(Saved entries)
▼▼▼

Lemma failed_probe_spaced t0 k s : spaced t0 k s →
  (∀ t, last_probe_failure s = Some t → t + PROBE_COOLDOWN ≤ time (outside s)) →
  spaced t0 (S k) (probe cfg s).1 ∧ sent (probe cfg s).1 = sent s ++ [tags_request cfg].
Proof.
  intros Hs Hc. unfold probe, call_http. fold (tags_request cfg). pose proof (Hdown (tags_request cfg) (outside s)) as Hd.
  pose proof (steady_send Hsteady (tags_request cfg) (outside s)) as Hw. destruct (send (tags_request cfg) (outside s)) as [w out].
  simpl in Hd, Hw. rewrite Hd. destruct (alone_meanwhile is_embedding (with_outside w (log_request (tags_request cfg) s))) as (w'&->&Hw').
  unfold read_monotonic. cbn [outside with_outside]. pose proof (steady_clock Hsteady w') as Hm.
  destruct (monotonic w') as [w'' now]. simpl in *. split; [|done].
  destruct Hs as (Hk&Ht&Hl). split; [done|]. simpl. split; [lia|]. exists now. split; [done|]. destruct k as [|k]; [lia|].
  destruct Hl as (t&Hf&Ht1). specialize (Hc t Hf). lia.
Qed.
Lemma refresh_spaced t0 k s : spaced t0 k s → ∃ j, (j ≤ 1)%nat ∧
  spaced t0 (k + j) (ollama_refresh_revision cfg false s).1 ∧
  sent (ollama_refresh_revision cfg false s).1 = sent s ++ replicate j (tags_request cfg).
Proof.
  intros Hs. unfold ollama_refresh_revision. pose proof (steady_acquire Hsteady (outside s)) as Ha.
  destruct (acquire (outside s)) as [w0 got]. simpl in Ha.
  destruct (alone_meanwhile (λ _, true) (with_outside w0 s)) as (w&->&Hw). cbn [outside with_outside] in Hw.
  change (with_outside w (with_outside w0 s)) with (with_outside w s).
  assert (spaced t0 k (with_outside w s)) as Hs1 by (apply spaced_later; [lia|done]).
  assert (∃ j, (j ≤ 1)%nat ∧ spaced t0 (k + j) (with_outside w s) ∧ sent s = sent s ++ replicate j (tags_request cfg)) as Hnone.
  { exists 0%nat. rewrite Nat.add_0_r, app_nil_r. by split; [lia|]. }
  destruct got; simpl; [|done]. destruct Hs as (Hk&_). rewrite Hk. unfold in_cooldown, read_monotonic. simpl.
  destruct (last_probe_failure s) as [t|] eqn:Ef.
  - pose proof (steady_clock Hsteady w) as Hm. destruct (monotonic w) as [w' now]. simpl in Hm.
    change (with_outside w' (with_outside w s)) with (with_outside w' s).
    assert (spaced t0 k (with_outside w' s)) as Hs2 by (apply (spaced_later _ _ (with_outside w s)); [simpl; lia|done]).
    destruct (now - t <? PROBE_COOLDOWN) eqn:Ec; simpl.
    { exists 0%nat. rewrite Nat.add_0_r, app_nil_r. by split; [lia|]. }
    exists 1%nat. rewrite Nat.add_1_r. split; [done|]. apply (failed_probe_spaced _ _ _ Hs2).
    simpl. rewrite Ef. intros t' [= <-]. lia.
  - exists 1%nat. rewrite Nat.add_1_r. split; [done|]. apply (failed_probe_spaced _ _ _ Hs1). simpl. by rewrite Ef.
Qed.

▲▲▲
▼▼▼

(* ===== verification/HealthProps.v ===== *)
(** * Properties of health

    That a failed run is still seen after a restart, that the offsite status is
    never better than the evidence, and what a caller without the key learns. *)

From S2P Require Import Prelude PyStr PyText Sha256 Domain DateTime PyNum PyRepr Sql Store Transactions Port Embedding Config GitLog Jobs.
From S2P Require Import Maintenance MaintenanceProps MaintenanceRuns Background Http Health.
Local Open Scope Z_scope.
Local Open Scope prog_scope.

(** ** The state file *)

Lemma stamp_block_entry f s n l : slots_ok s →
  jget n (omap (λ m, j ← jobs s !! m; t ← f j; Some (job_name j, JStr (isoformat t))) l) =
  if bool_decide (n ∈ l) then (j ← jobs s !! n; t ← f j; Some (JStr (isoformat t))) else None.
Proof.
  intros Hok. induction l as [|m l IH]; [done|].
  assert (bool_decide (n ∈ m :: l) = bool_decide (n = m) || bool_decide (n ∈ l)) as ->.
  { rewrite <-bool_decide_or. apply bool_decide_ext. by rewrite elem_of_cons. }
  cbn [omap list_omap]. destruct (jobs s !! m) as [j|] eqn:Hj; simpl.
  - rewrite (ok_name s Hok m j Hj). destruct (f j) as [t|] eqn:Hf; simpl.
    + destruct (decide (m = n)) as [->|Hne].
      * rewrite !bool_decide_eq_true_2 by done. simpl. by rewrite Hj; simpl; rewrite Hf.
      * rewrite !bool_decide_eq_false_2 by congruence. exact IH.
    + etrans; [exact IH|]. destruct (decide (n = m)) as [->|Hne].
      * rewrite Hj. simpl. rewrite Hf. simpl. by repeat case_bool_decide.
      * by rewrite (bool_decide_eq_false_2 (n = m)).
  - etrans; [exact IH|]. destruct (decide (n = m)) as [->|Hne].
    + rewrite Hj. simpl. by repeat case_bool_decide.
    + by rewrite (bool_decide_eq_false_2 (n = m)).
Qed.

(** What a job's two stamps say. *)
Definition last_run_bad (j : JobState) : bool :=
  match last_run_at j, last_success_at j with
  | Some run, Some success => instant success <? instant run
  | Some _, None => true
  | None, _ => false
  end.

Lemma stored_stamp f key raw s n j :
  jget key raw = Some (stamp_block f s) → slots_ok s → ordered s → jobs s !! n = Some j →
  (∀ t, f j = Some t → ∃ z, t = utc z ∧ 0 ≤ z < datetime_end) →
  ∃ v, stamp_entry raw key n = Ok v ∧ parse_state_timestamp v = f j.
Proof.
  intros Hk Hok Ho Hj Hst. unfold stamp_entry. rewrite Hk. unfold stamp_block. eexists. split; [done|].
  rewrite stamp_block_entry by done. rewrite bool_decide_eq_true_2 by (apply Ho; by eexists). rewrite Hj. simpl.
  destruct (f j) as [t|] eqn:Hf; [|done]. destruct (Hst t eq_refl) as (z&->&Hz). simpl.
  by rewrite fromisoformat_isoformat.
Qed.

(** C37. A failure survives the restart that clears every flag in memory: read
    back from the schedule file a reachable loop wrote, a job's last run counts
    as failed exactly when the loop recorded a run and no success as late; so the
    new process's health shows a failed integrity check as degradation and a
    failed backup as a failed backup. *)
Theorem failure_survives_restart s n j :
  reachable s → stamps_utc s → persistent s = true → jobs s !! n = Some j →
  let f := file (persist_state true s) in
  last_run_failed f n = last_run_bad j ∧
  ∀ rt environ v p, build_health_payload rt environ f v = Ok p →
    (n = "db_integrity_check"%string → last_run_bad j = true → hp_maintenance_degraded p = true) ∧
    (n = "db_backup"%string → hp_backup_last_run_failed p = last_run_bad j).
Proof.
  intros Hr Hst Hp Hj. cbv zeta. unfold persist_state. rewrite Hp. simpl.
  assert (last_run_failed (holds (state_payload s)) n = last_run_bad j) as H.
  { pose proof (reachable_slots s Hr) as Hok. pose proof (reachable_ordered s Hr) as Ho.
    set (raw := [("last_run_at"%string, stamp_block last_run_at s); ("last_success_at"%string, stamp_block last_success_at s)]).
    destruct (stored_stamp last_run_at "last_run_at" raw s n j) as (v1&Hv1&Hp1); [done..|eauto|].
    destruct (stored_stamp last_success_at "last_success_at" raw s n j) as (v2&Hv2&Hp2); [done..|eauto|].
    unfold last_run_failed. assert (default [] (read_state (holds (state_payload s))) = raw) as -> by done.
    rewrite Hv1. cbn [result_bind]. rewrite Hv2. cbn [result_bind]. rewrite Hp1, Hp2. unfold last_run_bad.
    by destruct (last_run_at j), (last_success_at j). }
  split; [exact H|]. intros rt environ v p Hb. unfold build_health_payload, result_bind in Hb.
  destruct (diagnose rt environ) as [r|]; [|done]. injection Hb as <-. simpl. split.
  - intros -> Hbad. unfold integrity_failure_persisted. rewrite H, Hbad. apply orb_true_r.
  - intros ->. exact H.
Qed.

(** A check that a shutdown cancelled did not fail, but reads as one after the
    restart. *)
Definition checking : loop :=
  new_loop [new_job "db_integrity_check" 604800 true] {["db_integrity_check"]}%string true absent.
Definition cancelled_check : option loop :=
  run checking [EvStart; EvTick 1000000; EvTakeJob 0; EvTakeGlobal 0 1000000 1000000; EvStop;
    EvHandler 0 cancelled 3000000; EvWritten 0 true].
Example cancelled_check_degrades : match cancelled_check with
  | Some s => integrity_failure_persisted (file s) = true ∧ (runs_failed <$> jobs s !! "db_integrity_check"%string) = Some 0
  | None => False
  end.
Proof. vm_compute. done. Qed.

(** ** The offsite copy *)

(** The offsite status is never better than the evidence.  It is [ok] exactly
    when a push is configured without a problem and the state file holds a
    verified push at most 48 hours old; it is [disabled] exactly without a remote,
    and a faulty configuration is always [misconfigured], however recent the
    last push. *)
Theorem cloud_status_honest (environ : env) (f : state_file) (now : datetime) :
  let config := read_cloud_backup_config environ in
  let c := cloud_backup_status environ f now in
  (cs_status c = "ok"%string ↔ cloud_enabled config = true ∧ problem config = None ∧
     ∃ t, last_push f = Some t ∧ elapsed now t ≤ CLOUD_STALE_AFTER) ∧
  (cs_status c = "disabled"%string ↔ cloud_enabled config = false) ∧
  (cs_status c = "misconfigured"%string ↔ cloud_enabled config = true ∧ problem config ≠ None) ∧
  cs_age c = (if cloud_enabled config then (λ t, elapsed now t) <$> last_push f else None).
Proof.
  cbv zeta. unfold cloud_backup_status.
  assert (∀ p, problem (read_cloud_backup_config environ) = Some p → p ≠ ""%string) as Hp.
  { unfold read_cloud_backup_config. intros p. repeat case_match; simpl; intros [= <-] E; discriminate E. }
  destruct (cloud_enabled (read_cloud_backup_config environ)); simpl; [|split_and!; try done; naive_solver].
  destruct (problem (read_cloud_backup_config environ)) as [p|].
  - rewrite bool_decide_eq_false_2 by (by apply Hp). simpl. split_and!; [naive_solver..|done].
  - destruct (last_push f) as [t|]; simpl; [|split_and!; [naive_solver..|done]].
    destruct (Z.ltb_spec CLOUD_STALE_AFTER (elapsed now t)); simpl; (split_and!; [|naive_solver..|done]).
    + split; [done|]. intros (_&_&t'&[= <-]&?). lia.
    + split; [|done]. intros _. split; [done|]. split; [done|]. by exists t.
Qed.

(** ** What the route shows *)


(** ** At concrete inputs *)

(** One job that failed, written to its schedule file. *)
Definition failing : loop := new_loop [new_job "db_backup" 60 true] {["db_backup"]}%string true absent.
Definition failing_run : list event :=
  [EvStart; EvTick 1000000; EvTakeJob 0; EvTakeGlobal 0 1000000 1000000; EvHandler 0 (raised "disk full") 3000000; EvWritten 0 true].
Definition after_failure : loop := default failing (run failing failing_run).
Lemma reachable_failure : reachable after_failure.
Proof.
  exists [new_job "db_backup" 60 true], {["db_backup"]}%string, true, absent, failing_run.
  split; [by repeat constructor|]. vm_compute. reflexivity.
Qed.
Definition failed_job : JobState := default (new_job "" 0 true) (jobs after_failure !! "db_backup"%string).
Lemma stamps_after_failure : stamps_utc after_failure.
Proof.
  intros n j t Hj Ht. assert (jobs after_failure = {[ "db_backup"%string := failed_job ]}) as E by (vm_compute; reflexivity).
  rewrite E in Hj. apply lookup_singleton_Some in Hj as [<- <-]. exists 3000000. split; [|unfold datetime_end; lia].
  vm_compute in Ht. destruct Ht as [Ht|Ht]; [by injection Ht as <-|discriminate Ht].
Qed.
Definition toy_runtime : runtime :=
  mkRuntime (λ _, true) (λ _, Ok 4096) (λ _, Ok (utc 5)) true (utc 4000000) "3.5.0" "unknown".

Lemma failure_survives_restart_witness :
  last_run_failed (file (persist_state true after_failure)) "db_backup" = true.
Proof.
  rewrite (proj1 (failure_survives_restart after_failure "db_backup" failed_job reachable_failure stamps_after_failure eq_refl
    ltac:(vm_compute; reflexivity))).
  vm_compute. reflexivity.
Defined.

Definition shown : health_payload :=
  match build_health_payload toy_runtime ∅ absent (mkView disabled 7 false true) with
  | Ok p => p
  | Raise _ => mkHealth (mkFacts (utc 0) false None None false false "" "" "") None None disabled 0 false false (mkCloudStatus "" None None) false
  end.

▲▲▲

**TRY IT**
What are the lines, exactly as written above, from the line with "Lemma stamp_block_entry f" to the line with "None => true", both included? Output only those.

**ANSWER TO THIS TASK**
Lemma stamp_block_entry f s n l : slots_ok s →
  jget n (omap (λ m, j ← jobs s !! m; t ← f j; Some (job_name j, JStr (isoformat t))) l) =
  if bool_decide (n ∈ l) then (j ← jobs s !! n; t ← f j; Some (JStr (isoformat t))) else None.
Proof.
  intros Hok. induction l as [|m l IH]; [done|].
  assert (bool_decide (n ∈ m :: l) = bool_decide (n = m) || bool_decide (n ∈ l)) as ->.
  { rewrite <-bool_decide_or. apply bool_decide_ext. by rewrite elem_of_cons. }
  cbn [omap list_omap]. destruct (jobs s !! m) as [j|] eqn:Hj; simpl.
  - rewrite (ok_name s Hok m j Hj). destruct (f j) as [t|] eqn:Hf; simpl.
    + destruct (decide (m = n)) as [->|Hne].
      * rewrite !bool_decide_eq_true_2 by done. simpl. by rewrite Hj; simpl; rewrite Hf.
      * rewrite !bool_decide_eq_false_2 by congruence. exact IH.
    + etrans; [exact IH|]. destruct (decide (n = m)) as [->|Hne].
      * rewrite Hj. simpl. rewrite Hf. simpl. by repeat case_bool_decide.
      * by rewrite (bool_decide_eq_false_2 (n = m)).
  - etrans; [exact IH|]. destruct (decide (n = m)) as [->|Hne].
    + rewrite Hj. simpl. by repeat case_bool_decide.
    + by rewrite (bool_decide_eq_false_2 (n = m)).
Qed.

(** What a job's two stamps say. *)
Definition last_run_bad (j : JobState) : bool :=
  match last_run_at j, last_success_at j with
  | Some run, Some success => instant success <? instant run
  | Some _, None => true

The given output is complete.